Each year, Banfield ramps up its community involvement efforts in the month of October, encouraging an even greater focus on pet-related employee volunteer projects including shelter cleaning, shelter pet socialization, dog park revitalization, and preventive pet care for vulnerable pet owners. In 2015, approximately 2,000 associates volunteered 7,500 hours and helped a combined 65,000 pets and people.
“The Mars Volunteer Program is a tremendous source of pride for our organization and represents the commitment Banfield has to giving back to our communities, “ said Marta Monetti, senior vice president of Corporate Affairs. “We may be a national brand, but we believe in making a positive impact in each neighborhood.” Research has shown that while volunteering of any kind strengthens organizational attachment, employees are especially motivated by opportunities that allow them to develop their skills, which is why Banfield has created efforts that engage their employees’ diverse skill sets, from their pet-care associates to their on-staff construction team and IT personnel.[i] ,[ii]
A recent example took place in Puerto Rico, where Banfield has four hospitals. There, the work of associate volunteers—who cleaned and organized local shelters and socialized dogs—was amplified by the company’s New Hospital Openings Team. On an average day, this team builds new hospitals. In Puerto Rico, they donated their construction skills to repair and enhance rescue shelter Save-A-Sato (the local word for stray dogs). The team poured a new concrete floor, constructed new rows of kennels, replaced part of the electrical system, and built new shelving for better organization.

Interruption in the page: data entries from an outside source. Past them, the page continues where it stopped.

(* ===== verification/Prelude.v ===== *)
(** * Steelmind OS: a verification library

    Steelmind OS is a small multi-core x86-64 kernel in Rust (src/kernel), the
    user programs it runs (src/user_app), and the tool that builds and starts
    it (src/bootimage).  This library translates the code into executable
    definitions, file by file, and proves what makes each part correct and how
    the parts fit together.

    *** How the code is represented

    - An operation is a function into [res A], or [M S A = S → res (A * S)]
      when it changes a state [S]; a panic, an undefined access or an unmapped
      access is a [fault].  A kernel panic never unwinds, so the state after a
      fault is not kept.
    - An unsigned integer is a [Z]; [add64], [sub64], [mul64] and [arith w]
      panic on overflow or wrap, as the cargo profile says (class [Profile]).
      The theorems hold for both profiles.
    - Names are those of the source; the comment of each file names the source
      file it models.
    - What is not in the repository is a class: the ELF parser ([Elf]), the
      buddy heap ([BuddyHeap], [BuddySpace], [BuddyStats], [BuddyNodes] for the
      bytes of its free lists), x86_64's address
      types ([X86Addr]) and page-table mapper ([Mapper]), the font ([Font]), the
      CRC ([Crc32]), the bit fields ([Bitfield]), the ACPI tables
      ([AcpiTables]), the tables of the mapper ([LowerTables]), the boot
      loader's information ([Boot], [Screen]), the linker ([Image], [SmpImage],
      [FaultStacks]), the spin crate's barrier ([Barrier]), the JPEG decoder
      ([JpegDecoder]), the build host ([HostOs]), what the compiler decides
      about memory ([ResourcesLayout], the bytes of an [ApplicationResources]),
      and the compiled applications ([Application]; [TestProgram] says that a
      compiled program does what its source says, provided its code, statics,
      stack and heap are loaded where it expects them and its frames are free).  A class [...Laws] or [...Ok] states the documented
      behaviour that theorems rely on; the files [...Demo.v], the modules
      [...Demo] and the ends of some files have concrete instances, at which
      every theorem with hypotheses is applied.
    - Devices are reached through [PortIo] and [Mmio]; [Uart16550] (Serial.v),
      [PitDevice] (Pit.v), [PicDevice] (Pic.v) and [CoreId] (Apic.v) say what
      the hardware behind them does, after its data sheets.

    *** The parts

    Memory.
    - Constants.v: constants.rs, the layout of the address space.
    - FrameAlloc.v: [BootInfoFrameAllocator] of memory.rs, an intrusive list of
      free frames kept in the frames themselves.  The free list is a set that
      only allocation and release change; [allocate_frame] gives out frames
      nobody has.
    - Paging.v, Memory.v, AddressSpace.v: [Memory] of memory.rs.  [space st r p]
      is the translation of page [p] in the table of root [r]; [kinv] is the
      invariant (tables apart and present, kernel half shared, free list sound).
      PageTableInfo.v: [log_page_table_info], what it lists of a table.
    - Isolation.v: all operations as one step relation [mem_step]; [user_inv] is
      kept by every step.  Applications are isolated: no frame behind two user
      pages, no step reaches the pages of an application that is not running.
    - MapPages.v, UserMem.v, RawMem.v: mapping lists of pages; reading and
      writing bytes through the active tables.
    - WriteCombining.v: the PAT and the cache attributes of the framebuffer.
    - Heap.v, KernelAlloc.v: allocator.rs, the growth of the kernel's and the
      applications' heaps, and what they give out: [alloc_zeroed], [realloc],
      and the allocator stress of common_main.rs, which nothing calls.

    Applications.
    - Loader.v: [prepare_application] of loader.rs, segments and stack.
    - UserSwitch.v: [run] and [abort] of loader.rs; the two [asm!] blocks are
      instructions of a machine.  Running comes back whether the application
      returns or aborts.
    - UserPrint.v, Utf8.v: the function of the kernel through which an
      application prints; [from_utf8] accepts exactly the encodings of texts.
    - UserCalls.v: the table of the kernel's four functions and the shims of
      os_functions.rs that call them.  An application is a sequence of writes to
      its memory and of such calls.  The free lists of its heap lie in its own
      memory: a memory-safe one does not leave its space and keeps its heap in
      order; one that releases a block it does not have is not covered.
    - UserApp.v: the user programs.  RamDisk.v: ram_disk.rs and the packing in
      bootimage/src/main.rs.
    - AppTest.v: [app_test] of common_main.rs, which puts the five parts above
      together: file, loader, switch, program, isolation.  MemTest.v: the test
      of tests/mem_test.rs that switches between two spaces.

    Devices.
    - Serial.v: serial.rs.  Pit.v: pit.rs.  Pic.v: the 8259 controllers of
      interrupts.rs.  Bitfield.v, Apic.v: apic.rs and the core local data of
      smp.rs.  Format.v: the formatting that the output needs.
    - TimerTest.v: [timer_test] of common_main.rs, which counts interrupts of the
      local timer.
    - Interrupts.v: the gates, handlers and descriptor tables of interrupts.rs.

    Screen.
    - Terminal.v: [TerminalWriter] of terminal_out.rs; Windows.v: where windows
      lie; TermSpec.v: what a terminal shows, as pixels, and that terminals of
      different cores never meet.  CoreWindow.v: what a core prints and echoes
      from the serial port in its own window.
    - Console.v, ConsoleSpec.v: the shared terminal, the double buffer and the
      panic output of terminal_out.rs with their locks.  Logging.v: logging.rs.
      Logo.v: [print_logo] of common_main.rs.

    Boot.
    - KernelMain.v: [kernel_main] of main.rs from its entry until the checks of
      the boot information have passed, with the records it logs: the operations
      of the parts above and below, in their order, on one state.
    - Smp.v, Trampoline.v, SmpBoot.v: [init_smp] of smp.rs: the stacks, the code
      and parameters in page 0, and the counting protocol as a step relation
      over all interleavings.
    - ApMachine.v, ApCode.v, ApStart.v: a processor that decodes and executes
      instructions from memory, the bytes of ap.bin with the instructions of
      ap.asm they decode to, and how they take a processor from real mode to
      [ap_entry_fn].
    - ParallelStart.v: all processors in the trampoline at once, instruction by
      instruction, while [init_smp] waits for them and unmaps it.  Every
      interleaving is one of the counting protocol of SmpBoot.v (a simulation).
    - Cores.v, CoresSpec.v: what all cores do from there to their last loops
      ([kernel_main], [ap_entry_fn], [common_main::main]), as scripts of calls,
      barriers and waiting loops.  A call is an operation of another file; the
      step relation has all interleavings, and the interrupts of core 0's timer.
    - Boot.v: acpi.rs and the set-up of a core in main.rs and smp.rs.
      BootCheck.v: [assert_boot_info] of main.rs, and how it goes with the
      configuration of the boot loader.
    - Panic.v: the panic handlers of main.rs and tester.rs.
    - Tester.v: tester.rs.  BootImage.v: [main] of the build tool, as a trace of
      what it does to its host.

    *** The theorems

    - Safety of memory: step_isolation, user_isolation, kernel_half_shared,
      boot_info_shared, configured_loader_passes, allocator_safety,
      allocator_refines_set (a refinement of a set of free frames),
      segment_flags_wx.
    - Operations on every branch: map_ram_user_spec, map_ram_kernel_spec,
      create_user_page_table_spec, log_page_table_info_spec, kernel_alloc_spec,
      kernel_realloc_spec, user_alloc_spec, freed_block_reused, heap_growth_spec,
      allocator_fail_test_panics, boot_allocator_spec, map_unmap_roundtrip.
    - Applications from end to end: ram_disk_roundtrip,
      prepare_application_spec, run_comes_back, application_confined,
      app_alloc_spec, user_print_spec, test_main_spec, app_test_passes.
    - Start-up: early_boot_spec, trampoline_starts, trampoline_refines_protocol (a refinement of the protocol), smp_boot_safe,
      smp_boot_terminates, booted_cores, cores_in_phase, cores_progress,
      startup_aps_sends, core_setup_spec, remap_and_disable_pic_spec, idt_gates,
      double_fault_stacks, exceptions_reported, timer_test_ends.
    - Output: core_terminals_isolated, write_raw_char_spec, windows_tile,
      push_shows_back_buffer, panic_print_prints, panic_reports,
      framebuffer_write_combining, log_spec, init_configures_uart,
      write_str_sends, read_line_spec, core_window_echoes.
    - Build and test: test_build_verdict.

    *** Fuel and bounds

    A loop that polls a device takes fuel. Its theorem gives a number of rounds
    after which it ends, from the progress the device makes, and the result for
    every larger fuel: [wait_for_timeout] and what uses it (startup_aps_sends,
    core_setup_spec), the serial port's loops (with the
    number of polls after which the device is ready). [run] executes 32 steps,
    27 of which are used at most: one per instruction, one for the whole
    application, one for the end. A processor takes 39 steps from its start to
    [ap_entry_fn], and looks at no more than 15 bytes to decode an instruction;
    [n] processors that start together take at most [40 * n + TIME_OUT + 3]
    steps with the boot processor's own, in every interleaving.
    [timer_test] takes one round for each look at its counter, and needs those
    until five interrupts have arrived. [PRIME_FUEL] is 40 numbers, of which the
    test program looks at 28. [panic_print] gives up after the 1000000 rounds of
    the source. The loops that never end are steps of [cores_step]. Everything
    else is structural.

    *** Conditions to know of

    - [mem_step] lets the kernel map memory of its own only in a top-level slot
      that is in use; map_ram_kernel of memory.rs does not check this, and
      kernel_half_shared shows that the condition is exact.
    - A program runs in ring 0.  In [mem_step] and [run] it writes to its own
      user pages only; nothing of the hardware enforces that.
    - The [asm!] blocks of UserSwitch.v store to the application's stack in a
      memory of bytes of its own, apart from the page tables: the stack that
      prepare_application maps is taken to be there.
    - panic_reports assumes that no other panic is under way; the other locks may
      be held.  A breakpoint prints through the lock of the serial port: where
      the interrupted code holds it, the handler does not return.
    - An allocation with an alignment above a page, as the first of its heap, may
      return null: kernel_alloc_spec and app_alloc_spec say when.

    *** Not modelled

    - JPEG decoding, which is a library.
    - What a call does inside of the interleavings of Cores.v, where a call is one
      step that returns.
    - Interleavings inside of operations: the locks are those of the spin crate,
      and an operation under a lock is one step.  The locks of the console and
      of the logger are modelled as far as a panicking core meets them.
    - The tables below the top, of which the mapper is in charge: they are one
      map from pages to frames (see Paging.v).  The number of their entries that
      [log_page_table_info] prints is a parameter.
    - The steps of [kernel_main] from the local APIC on as one sequence: each is
      modelled in its file, but the acpi crate allocates from the kernel's heap
      while it reads the tables, in amounts this library does not know.
    - The log messages inside of the operations, apart from those of the first
      part of [kernel_main] and of the handlers, and the marks of
      [serial_mark!]: the logger is modelled on its own, and so are its texts.
    - The translation look-aside buffer: the code flushes after every change.
    - The texts of panics; the parsing of the build tool's command line. *)

From Stdlib Require Export ZArith Lia.
From stdpp Require Export base numbers list gmap option.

Now, Banfield is deepening its impact through the Banfield Foundation, created earlier this year. Through Veterinary Assistance Grants and Pet Advocacy Grants, the foundation supports nonprofit organizations that assist pet owners and complements Banfield’s corporate citizenship strategy of improving the wellbeing of pets and communities.
[i] Rodell, J. B. (2013). Finding meaning through volunteering: Why do employees volunteer and what does it mean for their jobs? Academy of Management Journal 56 (5,) 1274-1294.
[ii] Jones, D. A. (2010). Does serving the community also serve the company? Using organizational identification and social exchange theories to understand employee responses to a volunteerism programme. Journal of Occupational and Organizational Psychology, 83 (4), 857-878.